Modern medicine tends to interpret pathologies at a molecular level and uses drugs as nanoscopic tools to restore the physiological conditions. Peptidomimetics, much stable and better performing than peptides in vivo, have surpassed the natural counterparts in the drug discovery quest.3 The exploration of the chemical space associated to abiotic scaffolds has produced an innumerable amount of analogues. Fortunately, in a “cladistic” perspective, all of them can be easily secluded in a few classes of congeners.3 In this review the attention will be focused on an emerging group of peptidomimetics: the peptoids4 and, in particular, the authors will report on peptoids tagged with heterocyclic rings. The analysis will be restricted to those examples in which the side chains’ heterocycles elicit biological activities or special properties. The overall discussion will emphasize on function, rather than synthesis, being, this last, quite easy to perform. The selected examples, not extended to cyclic pepotoids,5 will allow the readers to get a glimpse of the potentials of this class of pseudopeptides and gain inspiration for interdisciplinary research based on those biomimetic oligomers.

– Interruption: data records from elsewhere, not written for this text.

Lemma pack_testbit bits c i j :
  (c <= length bits)%nat -> (j < 8)%nat ->
  Z.testbit (nth i (foldl (pack_bit bits) (replicate ((length bits + 7) / 8) 0) (seq 0 c)) 0) (Z.of_nat j) =
  (8 * i + j <? c)%nat && nth (8 * i + j) bits false.
Proof.
  intros Hc Hj. revert Hc; induction c as [|c IH]; intros Hc.
  { cbn [seq foldl Nat.ltb Nat.leb andb]. rewrite nth_lookup. destruct (replicate _ _ !! i) as [x|] eqn:E; cbn; [|apply Z.bits_0].
    apply lookup_replicate in E as [-> _]. apply Z.bits_0. }
  rewrite seq_S, foldl_app. cbn [foldl Nat.add]. unfold pack_bit at 1. set (bytes := foldl _ _ _) in *.
  assert (length bytes = ((length bits + 7) / 8)%nat) as Hl by apply pack_length.
  pose proof (Nat.div_mod_eq c 8) as Ediv. pose proof (Nat.mod_upper_bound c 8 ltac:(lia)) as Hmod.
  assert (c / 8 < length bytes)%nat as Hlt.
  { rewrite Hl. apply Nat.Div0.div_lt_upper_bound. pose proof (Nat.div_mod_eq (length bits + 7) 8).
    pose proof (Nat.mod_upper_bound (length bits + 7) 8 ltac:(lia)). lia. }
  rewrite nth_lookup. destruct (decide (i = (c / 8)%nat)) as [->|Hne].
  - rewrite list_lookup_insert_eq by done.
    lazymatch goal with |- context [default ?d (Some ?v)] => change (default d (Some v)) with v end. rewrite Z.lor_spec, IH by lia.
    destruct (decide (j = (c mod 8)%nat)) as [->|Hj'].
    + rewrite Z.shiftl_spec, Z.sub_diag by lia. rewrite <- Ediv. rewrite (proj2 (Nat.ltb_ge c c)) by lia.
      rewrite (proj2 (Nat.ltb_lt c (S c))) by lia. cbn [andb orb]. by destruct (nth c bits false).
    + assert (Z.testbit (Z.shiftl (Z.b2z (nth c bits false)) (Z.of_nat (c mod 8))) (Z.of_nat j) = false) as ->.
      { rewrite Z.shiftl_spec by lia. destruct (decide (j < c mod 8)%nat); [apply Z.testbit_neg_r; lia|].
        apply (small_bits _ 1); [|lia]. destruct (nth c bits false); cbn; lia. }
      rewrite orb_false_r. f_equal. destruct (Nat.ltb_spec (8 * (c / 8) + j) c), (Nat.ltb_spec (8 * (c / 8) + j) (S c)); lia || done.
  - rewrite list_lookup_insert_ne by done. rewrite <- nth_lookup, IH by lia. f_equal.
    destruct (Nat.ltb_spec (8 * i + j) c), (Nat.ltb_spec (8 * i + j) (S c)); [done|lia| |done].
    exfalso. apply Hne. assert (8 * i + j = c)%nat as Ec by lia. rewrite <- Ec, Nat.add_comm, Nat.mul_comm, Nat.div_add by lia.
    rewrite Nat.div_small by lia. done.
Qed.

(** Reading gives the bits back, filled with zeros up to a byte. *)
Lemma unpack_pack bits :
  exists pad, unpack_bits (pack_bits bits) = bits ++ pad /\ ((length bits + 7) / 8 = (length (bits ++ pad) + 7) / 8)%nat.
Proof.
  set (c := ((length bits + 7) / 8)%nat). assert (length bits <= c * 8 /\ (c * 8 + 7) / 8 = c)%nat as [Hle Hdiv].
  { unfold c. pose proof (Nat.div_mod_eq (length bits + 7) 8). pose proof (Nat.mod_upper_bound (length bits + 7) 8 ltac:(lia)).
    split; [lia|]. rewrite Nat.add_comm, Nat.div_add, Nat.div_small by lia. done. }
  assert (length (pack_bits bits) = c) as Hc by apply pack_length.
  exists (replicate (c * 8 - length bits) false). split; [|rewrite length_app, length_replicate; fold c; rewrite <- Hdiv at 1; do 2 f_equal; lia].
  apply list_eq. intros p. unfold unpack_bits. rewrite Hc, list_lookup_fmap.
  destruct (decide (p < c * 8)%nat) as [Hp|Hp].
  - rewrite lookup_seq_lt by done. cbn [fmap option_fmap option_map Nat.add]. rewrite flag_testbit by lia. unfold pack_bits.
    rewrite pack_testbit by (done || apply Nat.mod_upper_bound; lia). rewrite <- Nat.div_mod_eq.
    destruct (Nat.ltb_spec p (length bits)) as [Hlt|Hge]; cbn [andb].
    + rewrite lookup_app_l by done. destruct (lookup_lt_is_Some_2 bits p Hlt) as [b Hb]. by rewrite nth_lookup, Hb.
    + rewrite lookup_app_r by done. rewrite lookup_replicate_2 by lia. done.
  - rewrite lookup_seq_ge by lia. symmetry. apply lookup_ge_None. rewrite length_app, length_replicate. lia.
Qed.

Lemma selected_filter i l (txids : gset uint256) :
  (selected i l (map (fun hash => bool_decide (hash ∈ txids)) l)).*2 = filter (fun hash => hash ∈ txids) l.
Proof.
  revert i; induction l as [|x l IH]; intros i; [done|]. cbn [map selected]. rewrite fmap_app, IH, filter_cons.
  repeat case_bool_decide; by repeat case_decide.
Qed.

(** The tree for any marking of the transactions, over the wire. *)
Lemma partial_wire Hash vtx vMatch rest :
  vtx <> [] -> Z.of_nat (length vtx) <= max_transactions -> length vMatch = length vtx ->
  siblings_differ Hash (height (length vtx)) vtx = true ->
  Forall (fun h => 0 <= h < 2 ^ 256) vtx -> (forall x y, 0 <= Hash x y < 2 ^ 256) ->
  exists t t' root,
    CPartialMerkleTree_new Hash vtx vMatch = Some t /\
    read_partial (ser_partial t ++ rest) = Some (t', rest) /\
    ExtractMatches Hash t' [] = (root, (selected 0 vtx vMatch).*2, (selected 0 vtx vMatch).*1, t') /\
    fst <$> ComputeMerkleRoot Hash vtx = Some root.
Proof.
  intros Hne Hmax Hlen Hd Hrange HHash. assert (0 < length vtx)%nat as Hpos by (destruct vtx; cbn; [done|lia]).
  assert (max_transactions = 33333) as Emax by done.
  destruct (new_extract Hash vtx vMatch [] Hpos Hmax Hlen Hd)
    as (bits & hashes & B & Lh & Lb & F & X).
  destruct (unpack_pack bits) as (pad & Ep & Hpad). specialize (X pad Hpad). cbv zeta in X.
  assert (Forall (fun h => 0 <= h < 2 ^ 256) hashes) as Hh.
  { eapply Forall_impl; [exact F|]. intros h (k & q & Hk & Hq & ->). destruct k as [|k]; cbn [tree].
    - rewrite Nat.pow_0_r, Nat.mul_1_r in Hq. unfold below. rewrite Nat.pow_0_r, Nat.mul_1_r.
      destruct (lookup_lt_is_Some_2 vtx q Hq) as [x Hx]. rewrite (drop_S _ _ _ Hx). cbn.
      by apply (Forall_lookup_1 _ _ _ _ Hrange Hx).
    - destruct (drop (2 ^ k) _); apply HHash. }
  eexists _, _, _. split; [exact B|]. split; [|split; [exact X|]].
  - unfold read_partial, ser_partial. cbn [nTransactions vHash vBits]. rewrite <- !app_assoc.
    rewrite read_le_bytes by (change (256 ^ Z.of_nat 4) with (2 ^ 32); lia). cbn [mbind option_bind].
    rewrite CompactSize_read by (unfold MAX_SIZE; lia). cbn [mbind option_bind]. rewrite Nat2Z.id.
    rewrite read_hashes_ser by done. cbn [mbind option_bind].
    assert (Z.of_nat (length bits) < 2 ^ 17) as Hbits.
    { assert (height (length vtx) <= 16)%nat as H16.
      { unfold height. destruct (decide (length vtx = 1%nat)) as [->|]; [cbn; lia|]. apply Nat.log2_up_le_pow2; [lia|].
        apply Nat2Z.inj_le. rewrite Nat2Z.inj_pow. change (Z.of_nat 2 ^ Z.of_nat 16) with 65536. lia. }
      apply Nat2Z.inj_lt in Lb. rewrite Nat2Z.inj_pow in Lb.
      assert (Z.of_nat 2 ^ Z.of_nat (S (height (length vtx))) <= 2 ^ 17) by (apply Z.pow_le_mono_r; lia). lia. }
    rewrite ReadVector_write; [cbn [mbind option_bind]; by rewrite Ep|].
    unfold pack_bits. rewrite pack_length, Nat2Z.inj_div. unfold MAX_SIZE. apply Z.div_le_upper_bound; lia.
  - rewrite ComputeMerkleRoot_tree by (done || lia). cbn. f_equal. apply tree_levels. split; [done|by apply height_bound].
Qed.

2 PEPTOIDS: A PROMISING CLASS OF PEPTIDOMIMETICS
Peptides are extensively used by nature for their remarkable versatility. Metabolism regulation, cell signalling, structural role, gene expression, are some of the their inescapable functions. Successful synthetic methods (such as the solid-phase peptide synthesis developed by B. Merrifiled)6 and the widespread combinatorial approach (for the elaboration and screening of peptide libraries)7 accelerated the use of peptides as lead for the drug discovery. However, their low stability against proteolysis (with the consequent short duration of the in vivo activity) offered the opportunity to explore new molecular species with the aim to “convert the information contained in peptides into small nonpeptide structures”.8 The evolution of the field, now identified with the term “peptidomimetics”,9 has substantially diversified in the last two decades producing a huge number of peptide models with higher proteolytic stability, better bioavailability and, often, showing impressing potencies and selectivities.3,9
The optimal design of peptidomimetics is based on the accurate knowledge of the three dimensional key residues arrangement in the parent peptides’ bioactive form. It is well known that most of the short peptides exist in aqueous solution in a high number of interconverting conformations10 (defined by the Ramachandran plots)11 thus, non-peptide compounds should be designed to mimic the active pharmacophore/agonist topology of the peptides from which they are derived.
In a seminal paper appeared in 1992,4a a promising approach in the search for active peptide mimics, was suggested. In that article, the side chains of the peptide α-carbon were shifted by one position on the peptide backbone producing the disappearance of all the intra-chain stereogenic centres and the formation of a sequence of variously substituted N-alkylglycines (Figure 1).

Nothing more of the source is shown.